:: WORK ITEM ::
Copy all lines in the material holding the string "solid".

:: RECORDS PROVIDED ::

(** Outside its window a padded tile is white. *)
Lemma cell_tile_padding (image : Image) (ts step row col l t r b x y : Z) :
  tile_box (im_width image) (im_height image) ts step row col = (l, t, r, b) ->
  (r - l, b - t) <> (ts, ts) ->
  ~ (0 <= x < r - l /\ 0 <= y < b - t) ->
  getpixel (cell_tile image ts step row col) x y = white.
Proof.
  intros Hbox Hsmall Hout. unfold cell_tile. rewrite Hbox.
  destruct (negb (size_eqb _ _)) eqn:E.
  - cbn [paste getpixel white_canvas]. rewrite !Z.sub_0_r.
    replace (inside (crop_region image (l, t, r, b)) x y) with false;
      [reflexivity|].
    symmetry. unfold inside. cbn [crop_region im_width im_height].
    destruct (0 <=? x) eqn:E1; destruct (x <? r - l) eqn:E2;
      destruct (0 <=? y) eqn:E3; destruct (y <? b - t) eqn:E4;
      try reflexivity.
    exfalso. apply Hout. lia.
  - exfalso. apply Hsmall. apply negb_false_iff in E. unfold size_eqb in E.
    apply andb_true_iff in E. destruct E as [E1 E2].
    unfold size in *. cbn [fst snd crop_region im_width im_height] in *.
  f_equal; lia.
Qed.

(** ** Coverage along one axis *)

(** Every coordinate of the page falls in the unshifted span of some grid
    index: the one it starts in, or the last one. *)
Lemma covering_index (extent ov step x : Z) :
  0 < step -> 0 <= ov -> 0 <= x < extent ->
  exists k, 0 <= k < code_grid_dim extent ov step /\
            k * step <= x < k * step + (step + ov).
Proof.
  intros Hs Hov Hx.
  pose proof (code_grid_dim_reaches extent ov step Hs) as Hreach.
  pose proof (code_grid_dim_pos extent ov step) as Hpos.
  set (n := code_grid_dim extent ov step) in *.
  assert (Hq : (x / step) * step <= x < (x / step) * step + step).
  { Z.div_mod_to_equations. nia. }
  assert (Hq0 : 0 <= x / step) by (apply Z.div_pos; lia).
  destruct (Z_lt_le_dec (x / step) n) as [Hlt | Hge].
  - exists (x / step). lia.
  - exists (n - 1). split; [lia|]. nia.
Qed.

Lemma tile_box_covers (w h ts step row col x y : Z) :
  0 <= col * step -> col * step <= x < col * step + ts -> x < w ->
  0 <= row * step -> row * step <= y < row * step + ts -> y < h ->
  in_box (tile_box w h ts step row col) x y.
Proof.
  intros Hc0 Hc Hxw Hr0 Hr Hyh. unfold in_box.
  box_cases; lia.
Qed.

(** * The claims about the tiler *)

(** C1. On every page raster of positive width and height and every valid
    configuration ([tile_size > 0], [0 <= overlap < tile_size]),
    [tile_image] returns, and the windows it crops cover the page without a
    gap: every pixel of the page lies in the window of some emitted tile,
    and that tile shows the pixel at its place in the window. *)
Theorem tile_image_covers_page (image : Image) (tile_size overlap : Z) :
  0 < im_width image -> 0 < im_height image ->
  0 < tile_size -> 0 <= overlap < tile_size ->
  exists tiles,
    tile_image image tile_size overlap = Ok tiles /\
    forall x y,
      0 <= x < im_width image -> 0 <= y < im_height image ->
      exists tile row col l t r b,
        In (tile, row, col) tiles /\
        tile_box (im_width image) (im_height image) tile_size
          (tile_size - overlap) row col = (l, t, r, b) /\
        in_box (l, t, r, b) x y /\
        getpixel tile (x - l) (y - t) = getpixel image x y.
Proof.
  intros Hw Hh Hts Hov.
  eexists. split; [apply tile_image_ok; lia|].
  intros x y Hx Hy.
  set (step := tile_size - overlap).
  destruct (covering_index (im_width image) overlap step x)
    as (col & Hcol & Hcx); [lia..|].
  destruct (covering_index (im_height image) overlap step y)
    as (row & Hrow & Hry); [lia..|].
  replace (step + overlap) with tile_size in * by (unfold step; lia).
  destruct (tile_box (im_width image) (im_height image) tile_size step row col)
    as [[[l t] r] b] eqn:Hbox.
  assert (Hin : in_box (l, t, r, b) x y).
  { rewrite <- Hbox. apply tile_box_covers; nia. }
  exists (cell_tile image tile_size step row col), row, col, l, t, r, b.
  split; [|split; [exact Hbox|split; [exact Hin|]]].
  - apply in_map_iff. exists (row, col). split; [reflexivity|].
    apply in_row_major. fold step. lia.
  - destruct Hin as [Hix Hiy].
    rewrite (cell_tile_window image tile_size step row col l t r b)
      by (unfold step; lia || exact Hbox).
    f_equal; lia.
Qed.

Lemma tile_image_covers_page_witness :
  exists tiles,
    tile_image (solid 5 3 black) 4 1 = Ok tiles /\
    forall x y,
      0 <= x < 5 -> 0 <= y < 3 ->
      exists tile row col l t r b,
        In (tile, row, col) tiles /\
        tile_box 5 3 4 (4 - 1) row col = (l, t, r, b) /\
        in_box (l, t, r, b) x y /\
        getpixel tile (x - l) (y - t) = getpixel (solid 5 3 black) x y.
Proof.
  apply (tile_image_covers_page (solid 5 3 black) 4 1); simpl; lia.
Defined.

(** C4. On every page raster and valid configuration [tile_image] emits
    exactly [rows * cols] triples, where
    [cols = max(1, ceil((width - overlap) / step))] and
    [rows = max(1, ceil((height - overlap) / step))], one per grid cell and
    in row-major order: the [k]-th triple carries the cell
    [(k / cols, k mod cols)]. *)
Theorem tile_image_row_major (image : Image) (tile_size overlap : Z) :
  0 <= im_width image -> 0 <= im_height image ->
  0 < tile_size -> 0 <= overlap < tile_size ->
  let step := tile_size - overlap in
  let cols := grid_dim (im_width image) overlap step in
  let rows := grid_dim (im_height image) overlap step in
  exists tiles,
    tile_image image tile_size overlap = Ok tiles /\
    Z.of_nat (length tiles) = rows * cols /\
    map cell_of tiles = row_major rows cols /\
    forall k, 0 <= k < rows * cols ->
              nth_error (map cell_of tiles) (Z.to_nat k)
              = Some (k / cols, k mod cols).
Proof.
  intros Hw Hh Hts Hov step cols rows.
  assert (Hc : 1 <= cols) by (unfold cols, grid_dim; lia).
  assert (Hr : 1 <= rows) by (unfold rows, grid_dim; lia).
  eexists. split; [apply tile_image_ok; lia|].
  fold step. rewrite !code_grid_dim_spec by (unfold step; lia).
  fold cols rows.
  assert (Hcells :
    map cell_of
      (map (fun rc => (cell_tile image tile_size step (fst rc) (snd rc),
                       fst rc, snd rc)) (row_major rows cols))
    = row_major rows cols).
  { rewrite map_map. rewrite <- (map_id (row_major rows cols)) at 2.
    apply map_ext. intros [r c]. reflexivity. }
  split; [|split].
  - rewrite length_map. apply length_row_major; lia.
  - exact Hcells.
  - intros k Hk. rewrite Hcells. apply nth_error_row_major; lia.
Qed.

Lemma tile_image_row_major_witness :
  exists tiles,
    tile_image (solid 2000 1500 black) 1024 128 = Ok tiles /\
    Z.of_nat (length tiles) = 2 * 3 /\
    map cell_of tiles = [(0,0); (0,1); (0,2); (1,0); (1,1); (1,2)] /\
    forall k, 0 <= k < 2 * 3 ->
              nth_error (map cell_of tiles) (Z.to_nat k)
              = Some (k / 3, k mod 3).
Proof.
  apply (tile_image_row_major (solid 2000 1500 black) 1024 128); simpl; lia.
Defined.

(** Every emitted triple is the tile of a cell of the grid. *)
Lemma in_tile_image (image : Image) (ts ov : Z) :
  0 <= im_width image -> 0 <= im_height image ->
  0 < ts -> 0 <= ov < ts ->
  exists tiles,
    tile_image image ts ov = Ok tiles /\
    tiles <> [] /\
    forall tile row col,
      In (tile, row, col) tiles ->
      tile = cell_tile image ts (ts - ov) row col /\ 0 <= row /\ 0 <= col.
Proof.
  intros Hw Hh Hts Hov.
  eexists. split; [apply tile_image_ok; lia|]. split.
  - intros Hnil. apply map_eq_nil in Hnil.
    pose proof (code_grid_dim_pos (im_height image) ov (ts - ov)).
    pose proof (code_grid_dim_pos (im_width image) ov (ts - ov)).
    assert (Hin : In (0, 0) (row_major
                    (code_grid_dim (im_height image) ov (ts - ov))
                    (code_grid_dim (im_width image) ov (ts - ov))))
      by (apply in_row_major; lia).
    rewrite Hnil in Hin. exact Hin.
  - intros tile row col Hin. apply in_map_iff in Hin.
    destruct Hin as ([r c] & [= <- <- <-] & Hrc).
    apply in_row_major in Hrc. cbn [fst snd]. repeat split; lia.
Qed.

(** C3. Every tile that [tile_image] emits measures exactly
    [tile_size x tile_size], also at the page edges: whenever the cropped
    window is smaller, the tile is the white (255,255,255) canvas of that
    size with the window pasted at its top-left corner. *)
Theorem tile_image_tiles_sized (image : Image) (tile_size overlap : Z) :
  0 <= im_width image -> 0 <= im_height image ->
  0 < tile_size -> 0 <= overlap < tile_size ->
  exists tiles,
    tile_image image tile_size overlap = Ok tiles /\
    forall tile row col,
      In (tile, row, col) tiles ->
      size tile = (tile_size, tile_size) /\
      forall l t r b,
        tile_box (im_width image) (im_height image) tile_size
          (tile_size - overlap) row col = (l, t, r, b) ->
        (r - l, b - t) <> (tile_size, tile_size) ->
        forall x y,
          0 <= x < tile_size -> 0 <= y < tile_size ->
          getpixel tile x y
          = if (x <? r - l) && (y <? b - t)
            then getpixel image (l + x) (t + y)
            else white.
Proof.
  intros Hw Hh Hts Hov.
  destruct (in_tile_image image tile_size overlap Hw Hh Hts Hov)
    as (tiles & Hrun & _ & Hall).
  exists tiles. split; [exact Hrun|].
  intros tile row col Hin.
  destruct (Hall _ _ _ Hin) as (-> & Hr & Hc).
  split; [apply cell_tile_size|].
  intros l t r b Hbox Hsmall x y Hx Hy.
  destruct ((x <? r - l) && (y <? b - t)) eqn:E.
  - apply andb_true_iff in E. destruct E.
    apply (cell_tile_window image tile_size (tile_size - overlap) row col
             l t r b); lia || exact Hbox.
  - apply andb_false_iff in E.
    apply (cell_tile_padding image tile_size (tile_size - overlap) row col
             l t r b); [exact Hbox | exact Hsmall | lia].
Qed.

:: WRITTEN RESPONSE ::
    tile_image (solid 5 3 black) 4 1 = Ok tiles /\
        getpixel tile (x - l) (y - t) = getpixel (solid 5 3 black) x y.
  apply (tile_image_covers_page (solid 5 3 black) 4 1); simpl; lia.
    tile_image (solid 2000 1500 black) 1024 128 = Ok tiles /\
  apply (tile_image_row_major (solid 2000 1500 black) 1024 128); simpl; lia.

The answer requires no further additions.